Het Huis te Baak cum annexis (=met toebehoren) f 6000
De Baakse Meulen: het Molenaars Huis met whey en gront en schuer
daar die Rosmuill in gestaan heeft met de windmolen f 6000
Beckers Goed allodiaal, met 12,5 morgen wei en ruim 6,5 morgen bouwland en met de hof en nog houtgewas f 11190
Erve Breukinck, allodiaal!, met ongeveer 9,5 morgen bouwland en 7 morgen weiland f 8055
Houtgewas onder Breukink f 3852
De Kerk Reyse, akkermaalshout + bomen f 3632
De Engelenborch (Donderwinkel) allodiaal met bouw- en weiland en houtgewas f 6702
Quaterwiijk (in de Toldijk) met toebehoren f 5350
Wei Veermans weerdt te Bronkhorst, allodiaal f 3700
Wei, het Griet of Landschaps groot Griet, allodiaal f 3150
De Diepe Rijdt (Bakerweerd) allodiaal f 1525
Een aantal wei- en bouwlanden in de Bakerweerd die leengoed zijn van Putten f 10358
Pieskes slagh, weide met bomen, allodiaal f 2050
Juffer Swaefkes weiland, allodiaal f 2200
De Lange Hofsteede of Boelengoed, leenroerig (d.w.z. leengoed van) aan Bergh f 5440
De Bubbink met toebehoren (wsch. allodiaal) f 1130
Het landje met de bult (wsch. allodiaal) f 400
Erve Woekholt, met toebehoren, allodiaal f 5070
Het goed Wormeldinck (Toldijk) (allodiaal?) f 1853

Tot het leengoed "het goet te Baecck" blijkt alleen te horen Huize Baak met onmiddellijke omgeving en de molen met toebehoren. Vreemd genoeg staat hier Breukink vermeld als allodiaal, terwijl het in de leenregisters aangegeven staat als een leen van de graven van Gelre. Het bezit van de Heren van Baak is in 1766 niet onaanzienlijk, maar toch ook niet indrukwekkend. Tegen het midden van de 19e eeuw zal dit bezit zijn hoogtepunt krijgen. Baron J.H.A. van der Heijden bezit dan in de gemeente Steenderen een 635 ha met een aantal boerderijen en boerderijtjes, in de gemeente Hengelo ook een 689 ha met eveneens een aantal boerderijen en verder in verschillende andere gemeenten nog een aanzienlijk aantal goederen.
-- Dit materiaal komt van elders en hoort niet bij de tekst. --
Definition getCandlesBySessionId (sessionId : string) (indices : CandleIndex)
  : list Candle.CandleData :=
  match bySessionId indices !! sessionId with
  | Some candles => candles
  | None => []
  end.

Definition getCandleByTimestamp (timestamp : option Z) (indices : CandleIndex)
  : option Candle.CandleData := byTimestamp indices !! timestamp.

(** [getStatistics] *)
Definition getStatistics (indices : CandleIndex) : nat * nat * nat :=
  (size (byId indices), size (bySessionId indices), size (byTimestamp indices)).

(** the operations of incremental maintenance *)
Inductive Operation : Type :=
| addOne (candle : Candle.CandleData)
| removeOne (candleId : string).

Definition apply (indices : CandleIndex) (operation : Operation) : CandleIndex :=
  match operation with
  | addOne candle => addCandle candle indices
  | removeOne candleId => removeCandle candleId indices
  end.

(** the record with a given identifier, a truthy one *)
Definition isRecord (candleId : string) (c : Candle.CandleData) : bool :=
  match idOf c with
  | Some i => String.eqb i candleId
  | None => false
  end.

(** the record set the operations describe: an added record joins the
    set, a removed identifier takes its record out *)
Definition applyToRecords (records : list Candle.CandleData) (operation : Operation)
  : list Candle.CandleData :=
  match operation with
  | addOne candle => records ++ [candle]
  | removeOne candleId => removeFirst (isRecord candleId) records
  end.

(** the records of a session, in order *)
Definition ofSession (sessionId : string) (records : list Candle.CandleData)
  : list Candle.CandleData :=
  List.filter (fun c => String.eqb (Candle.session_id c) sessionId) records.

Definition timestampOf (c : Candle.CandleData) : option Z :=
  getTime (Candle.candle_datetime c).

(** the identifiers of a record set, those that are truthy, are
    pairwise distinct *)
Definition distinctIds (records : list Candle.CandleData) : Prop :=
  NoDup (omap idOf records).

(** the instants of a record set are pairwise distinct *)
Definition distinctInstants (records : list Candle.CandleData) : Prop :=
  NoDup (List.map timestampOf records).

(** a condition holds of the record set before and after every
    operation *)
Fixpoint throughout (condition : list Candle.CandleData -> Prop)
    (records : list Candle.CandleData) (operations : list Operation) : Prop :=
  condition records /\
  match operations with
  | [] => True
  | operation :: later => throughout condition (applyToRecords records operation) later
  end.

(** an entry of [byTimestamp] that a rebuild of the records has too *)
Definition instantsWithin (indices : CandleIndex) (records : list Candle.CandleData)
  : Prop :=
  forall timestamp candle,
    byTimestamp indices !! timestamp = Some candle ->
    byTimestamp (buildIndices records) !! timestamp = Some candle.

(** incrementally kept indices agree with the rebuild of a record set:
    the same [byId], for every session the same list of records, and no
    entry of [byTimestamp] that the rebuild has not *)
Definition agrees (indices : CandleIndex) (records : list Candle.CandleData) : Prop :=
  byId indices = byId (buildIndices records) /\
  (forall s, getCandlesBySessionId s indices = ofSession s records) /\
  instantsWithin indices records.
End WithDates.
Lemma expand_spec_balanced (A : string) (R : gmap string string) (n : nat) :
  bracket_safe R ->
  pops_matched (expand_spec A R n) = pops_matched A
  /\ balanced (expand_spec A R n) = balanced A.
Proof.
  intros Hsafe. destruct (expand_spec_brackets A R n Hsafe) as [Hok Hcount].
  unfold balanced, pops_matched. rewrite Hok. split; [done|]. f_equal.
  destruct (Nat.eqb_spec (count_symbol "[" (expand_spec A R n))
              (count_symbol "]" (expand_spec A R n)));
    destruct (Nat.eqb_spec (count_symbol "[" A) (count_symbol "]" A));
    done || lia.
Qed.

(** X4. Under rules that rewrite no bracket and whose replacements are all
    balanced, expansion keeps the bracket structure: a generation passes the
    prefix check exactly when the axiom does, and is balanced exactly when
    the axiom is. *)
Theorem get_l_system_keeps_brackets (A : string) (R : gmap string string)
    (iterations : Z) :
  bracket_safe R ->
  pops_matched (_get_l_system A R iterations) = pops_matched A
  /\ balanced (_get_l_system A R iterations) = balanced A.
Proof. rewrite get_l_system_to_nat. apply expand_spec_balanced. Qed.

(** ** Further properties of the turtle loop *)

Section TurtleMore.

Context {N : Numeric}.
Variables (angle len : num) (color : string) (lw : Z).

Local Abbreviation step := (exec angle len color lw).
Local Abbreviation run := (interpret angle len color lw).
(** C5, amended.  On the empty body the three operations return [null],
    [null] and the empty string.  On a body whose evaluation does nothing
    but yield a plain data value [obj] other than [null] and [undefined]
    none of them throws: [getLatestMpc] returns [obj.result] when
    [obj.result] and [obj.result.mpc_address] are truthy and [null]
    otherwise; [proposeMpcSign] returns [obj] unless [obj.error] is truthy,
    in which case it returns [null]; [getMpcSign] returns
    [obj.result.signed_tx] when [obj.error] is falsy and [obj.result] and
    the signature are truthy, and the empty string otherwise.  On a body
    that evaluates to [null] or [undefined] each of them throws a
    [TypeError], and on a body whose evaluation throws, each of them
    throws that exception.  (The request is made: the URLs are
    well-formed and the data to sign is not [undefined].) *)
Theorem mpc_single_shot_results :
  forall (node : Platform) (this : MpcClient)
         (id : string) (data : JsVal) (body : string),
    valid_urls node this id ->
    data <> JUndefined ->
    (is_empty body = true ->
     outcome (Normal body) (getLatestMpc node this) = Normal JNull /\
     outcome (Normal body) (proposeMpcSign node this data) = Normal JNull /\
     outcome (Normal body) (getMpcSign node this id)
     = Normal (JStr EmptyString)) /\
    (is_empty body = false ->
     forall obj, js_eval node ("(" +:+ body +:+ ")") = Normal obj ->
     obj <> JNull -> obj <> JUndefined ->
     let result := property_or_undefined obj "result" in
     let error := property_or_undefined obj "error" in
     let mpc_address := property_or_undefined result "mpc_address" in
     let signed_tx := property_or_undefined result "signed_tx" in
     outcome (Normal body) (getLatestMpc node this)
     = (if truthy result && truthy mpc_address
        then Normal result else Normal JNull) /\
     outcome (Normal body) (proposeMpcSign node this data)
     = (if truthy error then Normal JNull else Normal obj) /\
     outcome (Normal body) (getMpcSign node this id)
     = (if truthy error then Normal (JStr EmptyString)
        else if truthy result && truthy signed_tx then Normal signed_tx
             else Normal (JStr EmptyString))) /\
    (is_empty body = false ->
     forall obj, js_eval node ("(" +:+ body +:+ ")") = Normal obj ->
     obj = JNull \/ obj = JUndefined ->
     outcome (Normal body) (getLatestMpc node this) = Throw TypeError /\
     outcome (Normal body) (proposeMpcSign node this data) = Throw TypeError /\
     outcome (Normal body) (getMpcSign node this id) = Throw TypeError) /\
    (is_empty body = false ->
     forall e, js_eval node ("(" +:+ body +:+ ")") = Throw e ->
     outcome (Normal body) (getLatestMpc node this) = Throw e /\
     outcome (Normal body) (proposeMpcSign node this data) = Throw e /\
     outcome (Normal body) (getMpcSign node this id) = Throw e).
Proof.
  intros node this id data body ([u1 H1] & [u2 H2] & [u3 H3]) Hd.
  rewrite (getLatestMpc_outcome _ _ _ _ H1),
    (proposeMpcSign_outcome _ _ _ _ _ H2 Hd),
    (getMpcSign_outcome _ _ _ _ _ H3).
  split; [|split; [|split]].
  - intros He. rewrite He. auto.
  - intros He obj Hx Hn Hu. rewrite He, Hx.
    unfold latest_of, proposal_of, signature_of.
    rewrite !(get_property_defined obj _ Hn Hu). auto.
  - intros He obj Hx [-> | ->]; rewrite He, Hx; auto.
  - intros He e Hx. rewrite He, Hx. auto.
Qed.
Hiervoor werd al even aangestipt dat Huize Baak een leenkamer bezat. Dat betekent dat de heren van Baak zelf ook leenheren waren die een aantal goederen in leen uitgaven. Dat werd van een bepaalde tijd af genoteerd in een "Leenboeck des Huises Baeck und des Huises Hackvoordtt". Op het moment dat dit leenboek werd aangelegd waren Baak en Hackvoort in één hand. Waarschijnlijk heeft Jacoba van Hackvoort, weduwe van Goossen van Raesfeldt, dochter van Berend van Hackvoort, dit boek laten aanleggen, en wel omstreeks 1571. Bij die lenen waren dus ook lenen van Hackvoort. De leengoederen van Baak en Hackfort waren de volgende:

1. Tienden in Almen en Warnsveld.
2. De Dortmunsche Tienden of Tienden to Suyren (in Voorst).
3. Het Onlandt of Capellenbos (in de Toldijk).
4. Wullinck Slag of Walremaete (in de Bakerweerd).
5. Peissen Slach of Peiskes Slach (in de Bakerweerd).
6. Landt en Tienden op den Zutphensen Enck.
7. Vlamminck of Flamminck (in de Toldijk).
8. De Kleine Lankhorst of Vosje of Oude Vos (Wichmond).
10. IJckinck of Ickinck (Hengelo).
11. Uylen Bongaert (in Baak).

Bij latere beleningen, als Baak en Hackvoort niet meer in één hand zijn, blijken de goederen 1, 4 en 5 geen lenen van Baak te zijn. Dat waren dus lenen van Hackvoort. In genoemd leenboek wordt ook vermeld wat de kosten zijn van een belening van zo'n Baaks of Hackvoorts leen:

"Een beleeninge costet wegen t hergewaet zeven golt gulden, den goltgulden ad 28 stuyvers brabantz. Item ses quarten wyns als voir twee mannen van leene und den schryver. Item den schryver vanden brieff tho maecken eenen schilt, off anderhalven goltgulden ad 28 st den goltgulden".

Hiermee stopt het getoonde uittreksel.